The two channels working together produce results neither could alone.

When to Choose One Over the Other

You don’t always have the budget for both. Here’s how to decide which to start with:

Start with Google Ads if:

  • You need leads this week, not this quarter
  • Your service is high-intent / urgent (emergency plumbing, legal services after an accident, immediate medical needs)
  • You can compete on cost-per-click in your category
  • You have a fast-converting funnel

Start with indoor billboards if:

  • You’re playing a long game (building a practice, growing a brand)
  • Your service involves trust and recurring relationships (dental, salon, financial advice)
  • Your target customers are in specific local venues
  • You want to reduce dependence on rising digital ad costs
  • You want presence that doesn’t disappear when you pause spending

Run both if:

  • You’re serious about market dominance
  • You have budget for at least 3-6 months of consistent investment
  • You want compounding returns

The Cost Comparison

Quick honest math for a Central Valley service business:

Google Ads — entry-level useful budget: $1,500-3,000/month. At those numbers, expect 30-100 leads per month depending on category. Cost per lead: $30-100.
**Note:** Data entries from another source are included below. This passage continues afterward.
(* ===== verification/BodyProcessors.v ===== *)
(** Body processors: src/internal/bodyprocessors, the URLENCODED and RAW
    processors and the registry.  The processors of multipart, JSON and XML
    bodies parse with libraries and are left to the registry, which is an
    argument of the definitions that use it.

    A processor is a function of the mime type, the bytes that it reads from the
    body and the variables of the transaction. *)

From S2P Require Import Prelude GoLib StringUtil UrlTransform Variables Types Collections.
From S2P Require Import BodyBuffer TransactionState.

Record BodyProcessor := mkBodyProcessor {
  ProcessRequest : bytes → bytes → TransactionVariables → run (TransactionVariables * option bytes);
  ProcessResponse : bytes → TransactionVariables → run (TransactionVariables * option bytes);
}.

(** [processors], by name. *)
Abbreviation Registry := (gmap bytes BodyProcessor) (only parsing).

Definition RegisterBodyProcessor (name : bytes) (p : BodyProcessor) (processors : Registry) : Registry :=
  <[name := p]> processors.

Definition GetBodyProcessor `{Unicode} (processors : Registry) (name : bytes) : option BodyProcessor :=
  processors !! ToLower name.

(** [ProcessResponse] of both processors. *)
Definition noResponse (b : bytes) (v : TransactionVariables) : run (TransactionVariables * option bytes) :=
  Done (v, None).

(** The two variables that hold the body. *)
Definition setRequestBody (b : bytes) (v : TransactionVariables) : TransactionVariables :=
  setSingle V.RequestBodyLength (Itoa (Z.of_nat (length b))) (setSingle V.RequestBody b v).

Definition rawProcessRequest (mime b : bytes) (v : TransactionVariables)
    : run (TransactionVariables * option bytes) :=
  Done (setRequestBody b v, None).

Definition rawBodyProcessor : BodyProcessor := mkBodyProcessor rawProcessRequest noResponse.

Section urlencoded.
Context `{U : !Unicode, O : !MapOrder}.

(** [for k, vs := range values { argsCol.Set(k, vs) }] *)
Definition setArgs (values : list (bytes * list bytes)) (c : Map) : Map :=
  foldl (λ c kv, Set_ c kv.1 kv.2) c values.

Definition urlencodedProcessRequest (mime b : bytes) (v : TransactionVariables)
    : run (TransactionVariables * option bytes) :=
  values ← ParseQuery b 0x26;
  let v := setMap V.ArgsPost (setArgs (range values) (mapOf v V.ArgsPost)) v in
  Done (setRequestBody b v, None).

Definition urlencodedBodyProcessor : BodyProcessor := mkBodyProcessor urlencodedProcessRequest noResponse.

(** The processors that the package registers and that are modelled. *)
Definition processors : Registry :=
  RegisterBodyProcessor (str "urlencoded") urlencodedBodyProcessor
    (RegisterBodyProcessor (str "raw") rawBodyProcessor ∅).
End urlencoded.

(** ** Arguments of a body *)

Section args.
Context `{U : !Unicode}.

Lemma setArgs_isCaseSensitive values c : (setArgs values c).(isCaseSensitive) = c.(isCaseSensitive).
Proof.
  unfold setArgs. revert c. induction values as [|[k vs] values IH]; intros c; [done|].
  cbn [foldl]. by rewrite IH.
Qed.

Lemma Get_Set c key values key' :
  Get (Set_ c key values) key' = if decide (foldKey c key = foldKey c key') then values else Get c key'.
Proof.
  rewrite !Get_entries. change (foldKey (Set_ c key values) key') with (foldKey c key').
  unfold Set_. rewrite entries_update. case_decide; [|done].
  rewrite <- list_fmap_compose. apply list_fmap_id.
Qed.

Lemma foldKey_setArgs values c key : foldKey (setArgs values c) key = foldKey c key.
Proof. unfold foldKey. by rewrite setArgs_isCaseSensitive. Qed.

(** The last of the keys with the same folded form wins. *)
Lemma Get_setArgs values c key :
  Get (setArgs values c) key =
    match last (filter (λ kv, foldKey c kv.1 = foldKey c key) values) with
    | Some kv => kv.2
    | None => Get c key
    end.
Proof.
  induction values as [|[k vs] values IH] using rev_ind; [done|].
  unfold setArgs. rewrite foldl_snoc, filter_app. fold (setArgs values c). cbn [fst snd].
  rewrite Get_Set, !foldKey_setArgs, filter_cons, filter_nil. cbn [fst].
  case_decide; [by rewrite last_snoc|]. by rewrite app_nil_r, IH.
Qed.

(** The values given for a key, in order. *)
Definition valuesOf (b key : bytes) : list bytes :=
  (filter (λ kv : bytes * bytes, kv.1 = key) (query_pairs 0x26 true b)).*2.

Definition hasKey (b key : bytes) : Prop := valuesOf b key ≠ [].

Lemma parsed_lookup b key :
  group ∅ (query_pairs 0x26 true b) !! key =
    match valuesOf b key with [] => None | vs => Some vs end.
Proof. rewrite group_lookup, lookup_empty. unfold valuesOf. by destruct (filter _ _).*2. Qed.
End args.

(** What ARGS_POST holds for a key after a form is processed: all the values of
    one of the keys of the form that fold to it, or its old value when there is
    no such key. *)
Lemma urlencoded_lookup `{U : Unicode, O : !MapOrder} mime b v :
  ∃ v', urlencodedProcessRequest mime b v = Done (v', None) ∧
    singleOf v' V.RequestBody = b ∧ singleOf v' V.RequestBodyLength = Itoa (Z.of_nat (length b)) ∧
    let c := mapOf v V.ArgsPost in
    ∀ key,
      (∃ k, hasKey b k ∧ foldKey c k = foldKey c key ∧
         Get (mapOf v' V.ArgsPost) key = valuesOf b k) ∨
      ((∀ k, hasKey b k → foldKey c k ≠ foldKey c key) ∧
         Get (mapOf v' V.ArgsPost) key = Get c key).
Proof.
  unfold urlencodedProcessRequest, ParseQuery. rewrite doParseQuery_eq. run_simpl.
  eexists. split; [done|]. unfold setRequestBody. autorewrite with coraza.
  split; [by repeat case_decide|]. split; [by repeat case_decide|]. rewrite decide_True by done.
  intros key. set (c := mapOf v V.ArgsPost).
  set (m := group ∅ _). rewrite Get_setArgs.
  assert (∀ k vs, (k, vs) ∈ range m ↔ m !! k = Some vs) as Hrange.
  { intros k vs. rewrite range_perm. apply elem_of_map_to_list. }
  destruct (last _) as [[k vs]|] eqn:El.
  - left. apply last_Some_elem_of, list_elem_of_filter in El as [Hf Hin%Hrange].
    unfold m in Hin. rewrite parsed_lookup in Hin. exists k. unfold hasKey.
    destruct (valuesOf b k); [done|]. by simplify_eq.
  - right. split; [|done]. apply last_None in El. intros k Hk Hf.
    assert ((k, valuesOf b k) ∈ range m) as Hin.
    { apply Hrange. unfold m. rewrite parsed_lookup. unfold hasKey in Hk. by destruct (valuesOf b k). }
    apply (not_elem_of_nil (A := bytes * list bytes) (k, valuesOf b k)). rewrite <- El.
    by apply list_elem_of_filter.
Qed.

(** Processing a form keeps the body and its length, and under keys that are
    not spelled in two ways ARGS_POST holds exactly the values of the form. *)
Theorem urlencoded_args `{U : Unicode, O : !MapOrder} (mime b : bytes) (v : TransactionVariables) :
  (∀ k k', hasKey b k → hasKey b k' →
     foldKey (mapOf v V.ArgsPost) k = foldKey (mapOf v V.ArgsPost) k' → k = k') →
  ∃ v', urlencodedProcessRequest mime b v = Done (v', None) ∧
    singleOf v' V.RequestBody = b ∧ singleOf v' V.RequestBodyLength = Itoa (Z.of_nat (length b)) ∧
    ∀ key, hasKey b key → Get (mapOf v' V.ArgsPost) key = valuesOf b key.
Proof.
  intros Hinj. destruct (urlencoded_lookup mime b v) as (v' & HE & H1 & H2 & H).
  exists v'. split; [done|]. split; [done|]. split; [done|]. intros key Hkey.
  destruct (H key) as [(k & Hk & Hf & ->)|[Hno _]].
  - by rewrite (Hinj k key).
  - by destruct (Hno key Hkey).
Qed.

Lemma urlencoded_args_witness :
  ∃ v', @urlencodedProcessRequest latin1 listOrder [] (str "a=1&b=2&a=3") NewTransactionVariables
          = Done (v', None) ∧
    @Get latin1 (mapOf v' V.ArgsPost) (str "a") = [str "1"; str "3"].
Proof.
  destruct (@urlencoded_args latin1 listOrder [] (str "a=1&b=2&a=3") NewTransactionVariables)
    as (v' & HE & _ & _ & H).
  - assert (∀ k, hasKey (str "a=1&b=2&a=3") k → k = str "a" ∨ k = str "b") as Hk.
    { intros k Hk. destruct (decide (k = str "a")); [by left|]. destruct (decide (k = str "b")); [by right|].
      destruct Hk. unfold valuesOf.
      replace (query_pairs 0x26 true (str "a=1&b=2&a=3"))
        with [(str "a", str "1"); (str "b", str "2"); (str "a", str "3")] by (vm_compute; reflexivity).
      rewrite !filter_cons, filter_nil. cbn [fst]. by repeat case_decide. }
    intros k k' H1%Hk H2%Hk. destruct H1 as [->| ->], H2 as [->| ->]; try done; by vm_compute.
  - exists v'. split; [exact HE|]. rewrite H; vm_compute; [reflexivity|discriminate].
Defined.

(** When a form spells a key in two ways that fold to the same key, only the
    values of one of the spellings are inspected: the others are dropped from
    ARGS_POST, whatever the iteration order. *)
Theorem urlencoded_drops `{U : Unicode, O : !MapOrder} (mime b : bytes) (v : TransactionVariables) (key : bytes) :
  hasKey b key →
  ∃ v' k, urlencodedProcessRequest mime b v = Done (v', None) ∧
    hasKey b k ∧ foldKey (mapOf v V.ArgsPost) k = foldKey (mapOf v V.ArgsPost) key ∧
    ∀ key', foldKey (mapOf v V.ArgsPost) key' = foldKey (mapOf v V.ArgsPost) key →
      Get (mapOf v' V.ArgsPost) key' = valuesOf b k.
Proof.
  intros Hkey. destruct (urlencoded_lookup mime b v) as (v' & HE & H1 & H2 & H).
  destruct (H key) as [(k & Hk & Hf & Hg)|[Hno _]]; [|by destruct (Hno key Hkey)].
  exists v', k. split; [done|]. split; [done|]. split; [done|]. intros key' Hf'. rewrite <- Hg.
  assert (foldKey (mapOf v' V.ArgsPost) key' = foldKey (mapOf v' V.ArgsPost) key) as Hfold.
  { revert HE. unfold urlencodedProcessRequest, ParseQuery. rewrite doParseQuery_eq. run_simpl.
    intros [= <-]. unfold setRequestBody. autorewrite with coraza. rewrite decide_True by done.
    by rewrite !foldKey_setArgs. }
  by rewrite !Get_entries, Hfold.
Qed.

Lemma urlencoded_drops_witness :
  ∃ v' k, @urlencodedProcessRequest latin1 listOrder [] (str "id=evil&ID=good") NewTransactionVariables
          = Done (v', None) ∧ hasKey (str "id=evil&ID=good") k ∧
    @Get latin1 (mapOf v' V.ArgsPost) (str "id") = valuesOf (str "id=evil&ID=good") k.
Proof.
  destruct (@urlencoded_drops latin1 listOrder [] (str "id=evil&ID=good") NewTransactionVariables (str "id"))
    as (v' & k & HE & Hk & _ & H); [by vm_compute|].
  exists v', k. split; [exact HE|]. split; [exact Hk|]. by apply H.
Defined.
Indoor digital billboards (Shockwave network) — included with managed tiers starting at $500/mo, or standalone at $150-350/month per location. At 10 venues for 6 months, expect 50,000-150,000 impressions reaching your local community.

Both together (managed) — Foundation tier ($500/mo) includes 15,000 billboard plays. Add Google Ads spend on top. Total marketing budget around $1,500-2,500/month. Compound results over 6-12 months that neither would produce alone.

The Long Game Bias

Most service business owners overweight short-term tactics (Google Ads) and underweight long-term presence (indoor billboards) — because the results are easier to measure on the short-term side.

The trap: short-term ROI is real, but it doesn’t compound. Long-term presence compounds. The brand that everyone in the community has been seeing for two years has an advantage no Google Ads campaign can buy.

The smart play is patience plus strategy. Run Google Ads for the immediate intent. Run indoor billboards for the long-term mindshare. Let both stack their advantages over time.

What We Recommend

For Shockwave clients, we typically deploy:

  • Indoor billboard placement from day 1 (Foundation tier and up)
  • Google Ads layered in once initial venue placements are running (typically month 2-3)
  • AI-managed reputation, content, and lead gen running continuously
  • Six-month minimum commitment to see compound effects

The businesses we serve who’ve stayed with this approach for 12 months are the ones outranking, outconverting, and outgrowing their competitors.

Pick a channel. Or pick both. But don’t sit out — your competitors aren’t.